> **HOW TO COMPLETE THIS TASK**
Output must match the data below exactly from its first line through the line that contains "reached only with", with no other line.

> **MATERIAL PROVIDED**

◆ ◆ ◆ ◆

(** [stock.updateOne(upd)] *)
Definition stock_updateOne (o : env) (stock : document) (upd : fields) : M unit :=
  emit (EvUpdateOne (doc_key stock) upd) ;;;
  if save_rejects o then throw StoreError
  else if malformed_set upd then throw StoreError
  else
    s <- get ;;
    put (alter_stock (updated o upd) (doc_key stock) s).

(** [stock.deleteOne()] *)
Definition stock_deleteOne (o : env) (stock : document) : M unit :=
  emit (EvDeleteOne (doc_key stock)) ;;;
  if save_rejects o then throw StoreError
  else
    s <- get ;;
    put (delete_stock (doc_key stock) s).

(** The identity a document's [owner] property refers to. *)
Definition owner_ref (d : fields) : option identity :=
  match d !! "owner" with
  | Some (VStr u) => Some u
  | _ => None
  end.

(** [.populate('owner')] on one document: the owner reference is resolved
    in the users collection ([null] when no such user is left). *)
Definition populate_owner (s : db) (d : document) : document :=
  Document (doc_key d) (doc_fields d) (owner_ref (doc_fields d) ≫= (users s !!.)).

(** [stock.toObject()]: the plain copy of a document; the embedding does
    not tell a document from its copy. *)
Definition toObject (d : document) : document := d.

(** ** Middleware and guards *)

(** [passport.authenticate('bearer', { session: false })]: the route is
    reached only with a user.  Without one the request ends here: passport
    answers 401 itself and calls neither the route nor the error handler;
    the run records that end as [Unauthorized], and no step of the route
    follows. *)
Definition requireToken (req : request) : M identity :=
  emit EvRequireToken ;;;
  match req_user req with
  | Some u => ret u
  | None => throw Unauthorized
  end.

(** The sanitizer as a middleware of the route. *)
Definition removeBlanks_mw (b : payload) : M payload :=
  emit EvRemoveBlanks ;;; ret (removeBlanks b).

(** Modelled from the spec: [handle404] of [lib/custom_errors.js] (lines
    11-14 of the routes file) is not part of the sources at hand.  Section
    4.1: "If absent, fails with a NotFound error [...]. If present, passes
    the record through unchanged to the next stage." *)
Definition handle404 {A} (record : option A) : M A :=
  emit EvHandle404 ;;;
  match record with
  | None => throw NotFound
  | Some r => ret r
  end.

(** Modelled from the spec: [requireOwnership] of [lib/custom_errors.js]
    (lines 15-17 of the routes file) is not part of the sources at hand.
    Section 4.2: "Compares requester identity to the record's owner. If
    they differ, fails with a Forbidden error [...]. If they match, returns
    normally". *)
Definition requireOwnership (u : identity) (stock : document) : M unit :=
  emit EvRequireOwnership ;;;
  if decide (owner_ref (doc_fields stock) = Some u) then ret tt
  else throw Forbidden.

Definition respond (code : nat) (b : json) : M response :=
  emit (EvRespond code) ;;; ret (Response code b).

Definition sendStatus (code : nat) : M response := respond code NoContent.

(** ** The routes *)

(** INDEX, [GET /stocks] (lines 32-45).  The [console.log] of line 38 is
    diagnostic output and has no counterpart here. *)
Definition index (o : env) (req : request) : M response :=
  found <- Stock_find o ;;
  s <- get ;;
  let stocks := populate_owner s <$> found in
  respond 200 (StocksJson (toObject <$> stocks)).

(** SHOW, [GET /stocks/:id] (lines 49-57). *)
Definition show (o : env) (req : request) : M response :=
  found <- Stock_findById o (req_params_id req) ;;
  s <- get ;;
  stock <- handle404 (populate_owner s <$> found) ;;
  respond 200 (StockJson (toObject stock)).

(** CREATE, [POST /stocks] (lines 61-75).  Line 64 writes a property of
    [req.body.stock]; on a body without [stock] that is a [TypeError]. *)
Definition create (o : env) (req : request) : M response :=
  u <- requireToken req ;;
  emit EvSetOwner ;;;
  match req_body req !! "stock" with
  | None => throw TypeError
  | Some obj =>
      stock <- Stock_create o (<["owner" := VStr u]> obj) ;;
      respond 201 (StockJson (toObject stock))
  end.

(** UPDATE, [PATCH /stocks/:id] (lines 79-98): the middlewares
    [requireToken] and [removeBlanks] run before the handler, whose first
    statement (line 82) deletes [owner] from [req.body.stock]. *)
Definition update (o : env) (req : request) : M response :=
  u <- requireToken req ;;
  b <- removeBlanks_mw (req_body req) ;;
  emit EvDiscardOwner ;;;
  match b !! "stock" with
  | None => throw TypeError
  | Some obj =>
      let upd := delete "owner" obj in
      found <- Stock_findById o (req_params_id req) ;;
      stock <- handle404 found ;;
      requireOwnership u stock ;;;
      stock_updateOne o stock upd ;;;
      sendStatus 204
  end.

(** DESTROY, [DELETE /stocks/:id] (lines 102-115).  The callback of lines
    105-110 calls [stock.deleteOne()] and returns nothing, so the chain
    goes on without the promise of the removal. *)
Definition destroy (o : env) (req : request) : M response :=
  u <- requireToken req ;;
  found <- Stock_findById o (req_params_id req) ;;
  stock <- handle404 found ;;
  requireOwnership u stock ;;;
  detached (stock_deleteOne o stock) ;;;
  sendStatus 204.

(** ** Routes by verb, and the orders of steps *)

(** The three routes that look a document up by [req.params.id]. *)
Inductive verb : Type := GET | PATCH | DELETE.

Definition by_id (v : verb) : env → request → M response :=
  match v with
  | GET => show
  | PATCH => update
  | DELETE => destroy
  end.

(** A request body as the interface of UPDATE describes it: it has a
    [stock] object.  DESTROY reads no body. *)
Definition well_formed (v : verb) (req : request) : Prop :=
  match v with
  | PATCH => is_Some (req_body req !! "stock")
  | _ => True
  end.

(** The order of UPDATE as section 4.4 of the specification gives it. *)
Definition claimed_update_order : list step :=
  [RequireAuthentication; DiscardClientOwner; FieldSanitizer; LookupById;
   NotFoundGuard; OwnershipGuard; PartialUpdate; Respond 204].

(** The order of UPDATE in the routes file: the middlewares of line 79,
    then line 82, then the promise chain of lines 84-95. *)
Definition update_order : list step :=
  [RequireAuthentication; FieldSanitizer; DiscardClientOwner; LookupById;
   NotFoundGuard; OwnershipGuard; PartialUpdate; Respond 204].

(** A write to the store. *)
Definition is_write (e : event) : bool :=
  match e with
  | EvCreate _ | EvUpdateOne _ _ | EvDeleteOne _ => true
  | _ => false
  end.

(** The update handed to the store says nothing about [owner]. *)
Definition keeps_owner_out (e : event) : Prop :=
  match e with
  | EvUpdateOne _ upd => upd !! "owner" = None
  | _ => True
  end.

(** The [owner] property of the stored document [id], if any. *)
Definition owner_at (s : db) (id : doc_id) : option value :=
  stocks s !! id ≫= (.!! "owner").

(** ** Sample data *)

Module Sample.

Definition alice : identity := "5f1a00000000000000000a11".
Definition bob : identity := "5f1a00000000000000000b0b".

Definition aapl : fields :=
  {[ "title" := VStr "AAPL"; "text" := VStr "buy"; "owner" := VStr alice ]}.

Definition aapl_id : object_id := "5a7db6c74d55bc51bdf39793" ↾ I.

(** One stock, owned by alice. *)
Definition db1 : db :=
  Db {[ aapl_id := aapl ]}
     {[ alice := {[ "email" := VStr "alice@example.com" ]} ]}.

(** Modelled from the spec: [models/stock.js] is not part of the sources at
    hand.  Section 3 of the specification: a Stock has the fields [title]
    (text), [text] (text) and [owner].  The samples send strings, which
    these paths keep as they are. *)
Definition stock_paths (k : string) (v : value) : option value :=
  if bool_decide (k = "title" ∨ k = "text") then Some v else None.

(** Every store call resolves; the schema accepts everything it has a path
    for; no operator other than [$set] is used. *)
Definition calm : env :=
  Env false false (λ _, true) ("5a7db6c74d55bc51bdf39794" ↾ I)
    stock_paths (λ _ d, d).

(** Queries resolve, writes reject. *)
Definition failing_writes : env :=
  Env false true (λ _, true) ("5a7db6c74d55bc51bdf39794" ↾ I)
    stock_paths (λ _ d, d).

(** [PATCH /stocks/5a7d..793] by alice, with a blank title and a foreign
    owner in the payload. *)
Definition patch_by_owner : request :=
  Request (Some alice) "5a7db6c74d55bc51bdf39793"
    {[ "stock" := {[ "title" := VStr ""; "text" := VStr "sell";
                     "owner" := VStr bob ]} ]}.

(** The same by bob. *)
Definition patch_by_other : request :=
  Request (Some bob) "5a7db6c74d55bc51bdf39793"
    {[ "stock" := {[ "text" := VStr "sell" ]} ]}.

(** [PATCH] by bob with the body [{}]. *)
Definition patch_empty_body : request :=
  Request (Some bob) "5a7db6c74d55bc51bdf39793" ∅.

(** [DELETE /stocks/5a7d..793] by alice. *)
Definition delete_by_owner : request :=
  Request (Some alice) "5a7db6c74d55bc51bdf39793" ∅.

(** [DELETE] of an identifier the store does not have. *)
Definition delete_missing : request :=
  Request (Some alice) "000000000000000000000000" ∅.

(** [POST /stocks] by bob, the payload naming alice as owner. *)
Definition post_by_bob : request :=
  Request (Some bob) ""
    {[ "stock" := {[ "title" := VStr "AAPL"; "text" := VStr "buy";
                     "owner" := VStr alice ]} ]}.

End Sample.

(** ** The router *)

(** The five routes of the router (lines 32, 49, 61, 79 and 102). *)
Inductive route : Type := Index | Show | Create | Update | Destroy.

Definition handler (r : route) : env → request → M response :=
  match r with
  | Index => index
  | Show => show
  | Create => create
  | Update => update
  | Destroy => destroy
  end.

(** The routes that have [requireToken] among their middlewares. *)
Definition protected (r : route) : bool :=
  match r with
  | Index | Show => false
  | Create | Update | Destroy => true
  end.

(** The status at the end of the chain of a route (lines 42, 54, 69, 95
    and 112). *)
Definition success_status (r : route) : nat :=
  match r with
  | Index | Show => 200
  | Create => 201
  | Update | Destroy => 204
  end.

Definition is_respond (e : event) : bool :=
  match e with
  | EvRespond _ => true
  | _ => false
  end.

(** A call of the [Stock] model, query or write. *)
Definition is_store_call (e : event) : bool :=
  match e with
  | EvFind | EvFindById _ => true
  | _ => is_write e
  end.


(** A [stock] object without update operators. *)
Definition operator_free (obj : fields) : Prop :=
  map_Forall (λ k _, is_operator k = false) obj.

◆ ◆ ◆ ◆

> **TASK OUTPUT**
(** [stock.updateOne(upd)] *)
Definition stock_updateOne (o : env) (stock : document) (upd : fields) : M unit :=
  emit (EvUpdateOne (doc_key stock) upd) ;;;
  if save_rejects o then throw StoreError
  else if malformed_set upd then throw StoreError
  else
    s <- get ;;
    put (alter_stock (updated o upd) (doc_key stock) s).

(** [stock.deleteOne()] *)
Definition stock_deleteOne (o : env) (stock : document) : M unit :=
  emit (EvDeleteOne (doc_key stock)) ;;;
  if save_rejects o then throw StoreError
  else
    s <- get ;;
    put (delete_stock (doc_key stock) s).

(** The identity a document's [owner] property refers to. *)
Definition owner_ref (d : fields) : option identity :=
  match d !! "owner" with
  | Some (VStr u) => Some u
  | _ => None
  end.

(** [.populate('owner')] on one document: the owner reference is resolved
    in the users collection ([null] when no such user is left). *)
Definition populate_owner (s : db) (d : document) : document :=
  Document (doc_key d) (doc_fields d) (owner_ref (doc_fields d) ≫= (users s !!.)).

(** [stock.toObject()]: the plain copy of a document; the embedding does
    not tell a document from its copy. *)
Definition toObject (d : document) : document := d.

(** ** Middleware and guards *)

(** [passport.authenticate('bearer', { session: false })]: the route is
    reached only with a user.  Without one the request ends here: passport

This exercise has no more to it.